After a few months I figured out what the primary driver of these networks was: how many damn x’s you could do in y. In GR’s case essentially how fast you read. In my case, how much of my dreary life I devoted to reading. 85% of the population on GR only lists and rates their books. That’s it. Something you could accomplish on a spreadsheet. Few ever review anything. Fewer ever give input to any meaningful book discussion. This didn’t make reading more fun or interesting, now it seemed like a task. For the first six months I did learn a lot because I had fallen out of keeping up with my favorite genres and subjects, but after this time I had most of the primary sources locked into my search that I rarely used GR to find anything. I never read reviews before reading a book I know I want to read. I rarely look at one after I read a book. Think about it, why would you? Occasionally you can find someone who is seriously interested in a book but most of the in-depth reviewers are more interested in garnering their own shabby little accolades and not conveying any useful information. I do look at ratings sometimes but ratings are so manipulated and my tastes run so counter to the mainstream that I don’t trust the average GR rater especially if they don’t write a review.
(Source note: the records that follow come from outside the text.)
(** ** Ids and the order of GET /users *)

Lemma max_rowid_le (rs : list users.row) (m : Z) :
  (0 <= m)%Z -> Forall (fun r => users.id r <= m)%Z rs -> (max_rowid rs <= m)%Z.
Proof.
  intros Hm Hall. unfold max_rowid.
  assert (forall acc, (acc <= m)%Z ->
            (fold_left (fun a r => Z.max a (users.id r)) rs acc <= m)%Z) as Hfold;
    [|apply Hfold; exact Hm].
  induction Hall as [|r rs Hr _ IH]; simpl; intros acc Hacc; [exact Hacc|].
  apply IH. lia.
Qed.

Lemma counted_empty : counted empty_table.
Proof. split; reflexivity. Qed.

Lemma handle_counted req file :
  table_ok file -> counted file -> counted (fst (handle req file)).
Proof.
  intros Hok [Hids Hseq].
  destruct (handle_cases req file) as [[-> _]|(user & utcnow & _ & _ & ->)];
    [now split|].
  assert (max_rowid (rows file) <= seq file)%Z as Hmax
    by (apply max_rowid_le; [lia | apply (ids_below_seq _ Hok)]).
  unfold counted. simpl. rewrite length_app, map_app. simpl.
  rewrite PeanoNat.Nat.add_1_r, seq_S, map_app, <- Hids. simpl.
  split; [f_equal; f_equal|]; lia.
Qed.

Lemma serve_counted reqs file :
  table_ok file -> counted file -> counted (fst (serve reqs file)).
Proof.
  revert file. induction reqs as [|req rest IH]; intros file Hok Hc; [exact Hc|].
  rewrite serve_cons_fst. apply IH; [now apply handle_ok | now apply handle_counted].
Qed.

Lemma listed_rows (rs : list users.row) (regs : list (UserCreate.t * string)) :
  Forall2 stored_as rs regs ->
  forall k : nat,
    map users.id rs = map Z.of_nat (List.seq k (List.length rs)) ->
    map (fun r => user_object (selected r)) rs
    = map listed_as (combine (List.seq k (List.length regs)) regs).
Proof.
  induction 1 as [|r reg rs regs Hr _ IH]; intros k Hids; [reflexivity|].
  simpl in Hids. injection Hids as Hid Hrest. simpl. f_equal.
  - destruct reg as [user utcnow], r as [i u e p c].
    destruct Hr as (Hu & He & _ & Hc). simpl in *. subst. reflexivity.
  - apply IH. exact Hrest.
Qed.

(** Alice, Bob and Carol register in this order (Alice tries twice, and
    logins and reads come in between): the list shows them in this order
    with the ids 1, 2, 3. *)
Example list_after_three_registrations :
  snd (get_users (fst (serve [POST_users alice t1; POST_login (UserLogin.Make "alice" "x");
                              POST_users bob t2; POST_users alice_again t2; GET_user 7;
                              POST_users carol t3] fresh)))
  = Return (JArr [
      JObj [("id", JInt 1); ("username", JStr "alice"); ("email", JStr "a@x.com");
            ("created_at", JStr t1)];
      JObj [("id", JInt 2); ("username", JStr "bob"); ("email", JStr "b@x.com");
            ("created_at", JStr t2)];
      JObj [("id", JInt 3); ("username", JStr "carol"); ("email", JStr "c@x.com");
            ("created_at", JStr t3)]]).
Proof. vm_compute. reflexivity. Qed.

(** The end-to-end scenario of the specification. *)
Example end_to_end :
  map status
      (snd (serve [POST_users alice t1;
                   POST_login (UserLogin.Make "alice" "wrong");
                   POST_login (UserLogin.Make "alice" "secret");
                   GET_user 1; GET_user 999] fresh))
  = [200; 400; 200; 200; 404]%Z.
Proof. vm_compute. reflexivity. Qed.

(** * Further properties of the handlers and of the table *)

(** ** The schema holds throughout *)

Lemma nodup_count_le_1 username rs :
  NoDup (map users.username rs) ->
  (List.length (filter (name_is username) rs) <= 1)%nat.
Proof.
  induction rs as [|r rs IH]; simpl; intros Hnd; [lia|].
  inversion Hnd as [|x xs Hnotin Hnd']; subst.
  destruct (name_is username r) eqn:E; [|now apply IH].
  unfold name_is in E. apply String.eqb_eq in E.
  rewrite existsb_false_filter; [simpl; lia|].
  destruct (existsb (name_is username) rs) eqn:Ex; [|reflexivity].
  exfalso. apply Hnotin. rewrite E. now apply existsb_name_true.
Qed.

(** X1. The constraints CREATE TABLE declares are kept by every request:
    starting from a table that satisfies them (the empty one does), after
    any sequence of requests no two rows share a username (every username
    is carried by at most one row), no two rows share an id, the ids
    increase along the table, and the AUTOINCREMENT counter is at least
    every id. *)
Theorem schema_kept (reqs : list request) (file : table) :
  table_ok file ->
  let after := fst (serve reqs file) in
  table_ok after /\
  NoDup (map users.id (rows after)) /\
  (forall username : string, (count_username username after <= 1)%nat).
Proof.
  intros Hok after. assert (table_ok after) as Hafter by now apply serve_ok.
  split; [exact Hafter|]. split.
  - apply sorted_lt_nodup, (ids_increasing _ Hafter).
  - intros username. apply nodup_count_le_1, (usernames_unique _ Hafter).
Qed.

Lemma schema_kept_witness :
  table_ok (fst (serve [POST_users alice t1; POST_users alice_again t2; POST_users bob t3]
                       fresh)) /\
  (count_username "alice"
     (fst (serve [POST_users alice t1; POST_users alice_again t2; POST_users bob t3]
                 fresh)) <= 1)%nat.
Proof.
  destruct (schema_kept [POST_users alice t1; POST_users alice_again t2; POST_users bob t3]
              fresh empty_table_ok) as (Hok & _ & Hcount).
  split; [exact Hok | exact (Hcount "alice")].
Defined.

(** ** Rows are never changed or removed *)

(** X2. No request deletes or alters a row: whatever the table and the
    requests, the table afterwards is the table before followed by one
    new row per successful registration, in the order the registrations
    were made, each stored with the hash of its password. *)
Theorem rows_only_appended (reqs : list request) (file : table) :
  exists new : list users.row,
    rows (fst (serve reqs file)) = rows file ++ new /\
    Forall2 stored_as new (registered reqs file) /\
    List.length (rows (fst (serve reqs file)))
    = (List.length (rows file) + List.length (registered reqs file))%nat.
Proof.
  destruct (serve_rows reqs file) as (new & Hrows & Hall).
  exists new. split; [exact Hrows|]. split; [exact Hall|].
  rewrite Hrows, length_app, (Forall2_length Hall). reflexivity.
Qed.

(** X3. Only a registration answered with 200 writes.  A request answered
    with any other status leaves the table exactly as it was, the two GET
    handlers leave it as it was whatever they answer, and a request after
    which the table differs is a POST /users that was answered 200 and
    added exactly one row, the one of that registration. *)
Theorem only_successful_registration_writes (req : request) (file : table) :
  (status (respond (snd (handle req file))) <> 200 -> fst (handle req file) = file) /\
  fst (handle GET_users file) = file /\
  (forall user_id : Z, fst (handle (GET_user user_id) file) = file) /\
  (fst (handle req file) <> file ->
   exists (user : UserCreate.t) (utcnow : string) (r : users.row),
     req = POST_users user utcnow /\
     status (respond (snd (handle req file))) = 200 /\
     rows (fst (handle req file)) = rows file ++ [r] /\
     stored_as r (user, utcnow)).
Proof.
  split; [|split; [reflexivity|split; [intros; apply get_user_file|]]].
  - destruct (handle_cases req file) as [[Hsame _]|(user & utcnow & _ & _ & Hh)];
      [intros _; exact Hsame|].
    rewrite Hh. simpl. intros H. now contradiction H.
  - destruct (handle_cases req file) as [[Hsame _]|(user & utcnow & -> & _ & Hh)];
      [intros H; now contradiction H|].
    intros _. rewrite Hh. simpl. eexists user, utcnow, _.
    repeat split; reflexivity.
Qed.

Lemma only_successful_registration_writes_witness :
  fst (handle (POST_users alice_again t2) with_alice) = with_alice /\
  fst (handle (POST_login (UserLogin.Make "alice" "wrong")) with_alice) = with_alice.
Proof.
  split.
  - apply (proj1 (only_successful_registration_writes (POST_users alice_again t2) with_alice)).
    vm_compute. discriminate.
  - apply (proj1 (only_successful_registration_writes
                    (POST_login (UserLogin.Make "alice" "wrong")) with_alice)).
    vm_compute. discriminate.
Defined.

(** ** POST /login: what an answer tells *)

Lemma select_password_row username file digest :
  select_password (get_db file) username = Some digest ->
  exists r, In r (rows file) /\ users.username r = username /\ users.password r = digest.
Proof.
  unfold select_password. simpl.
  destruct (find _ (rows file)) as [r|] eqn:F; [|discriminate].
  simpl. intros H. injection H as <-. apply find_some in F. destruct F as [Hin Hname].
  apply String.eqb_eq in Hname. exists r. auto.
Qed.

(** X5. On any table, a login is answered 200 only if some row carries
    the username and stores exactly the hash of the supplied password; it
    is answered 400 only if some row carries the username and stores
    something else; and it is never answered with a status other than
    200, 400 and 404. *)
Theorem login_answer_is_sound (user : UserLogin.t) (file : table) :
  (status (respond (snd (login user file))) = 200 ->
   exists r, In r (rows file) /\ users.username r = UserLogin.username user /\
             users.password r = hash_password (UserLogin.password user)) /\
  (status (respond (snd (login user file))) = 400 ->
   exists r, In r (rows file) /\ users.username r = UserLogin.username user /\
             users.password r <> hash_password (UserLogin.password user)) /\
  (status (respond (snd (login user file))) = 404 ->
   ~ In (UserLogin.username user) (map users.username (rows file))).
Proof.
  unfold login.
  destruct (select_password (get_db file) (UserLogin.username user)) as [digest|] eqn:S.
  - destruct (select_password_row _ _ _ S) as (r & Hin & Hname & Hpw).
    destruct (String.eqb_spec (hash_password (UserLogin.password user)) digest) as [E|E];
      simpl; (split; [|split]); intros H; try discriminate H;
      exists r; repeat split; congruence.
  - simpl. split; [|split]; intros H; try discriminate H.
    unfold select_password in S. simpl in S.
    destruct (find _ (rows file)) as [r|] eqn:F; [discriminate|].
    intros Hin. apply in_names_existsb in Hin.
    apply existsb_true_find in Hin. destruct Hin as (x & Hx & _).
    unfold name_is in Hx. congruence.
Qed.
In the end the ego-driven social network like GoodReads appeals to the compulsive introvert. Geeks you might say. People who think it is meaningful or something to be proud of when they simply finish a book. Compulsive list makers who measure their accomplishments in how long the list is or how many things they can tick off of it. This leads to the underlying problem: introverts are not going to open up with their feelings or ideas because they take any disagreement as a personal attack; even on a social network where you don’t have to look ’em in the eye. Hence, few reviews. Introverts lack the self-confidence to engage in conflict, even intellectual ones, and stating an opinion is opening a door to vulnerability.

So I only look at GR once a day maybe or more if I’m stuck in a queue. I do try to write reviews which as you can tell from this blog aren’t the most well written or insightful but I figure if I take the time to log a book I at least can dash off a 5-minute review.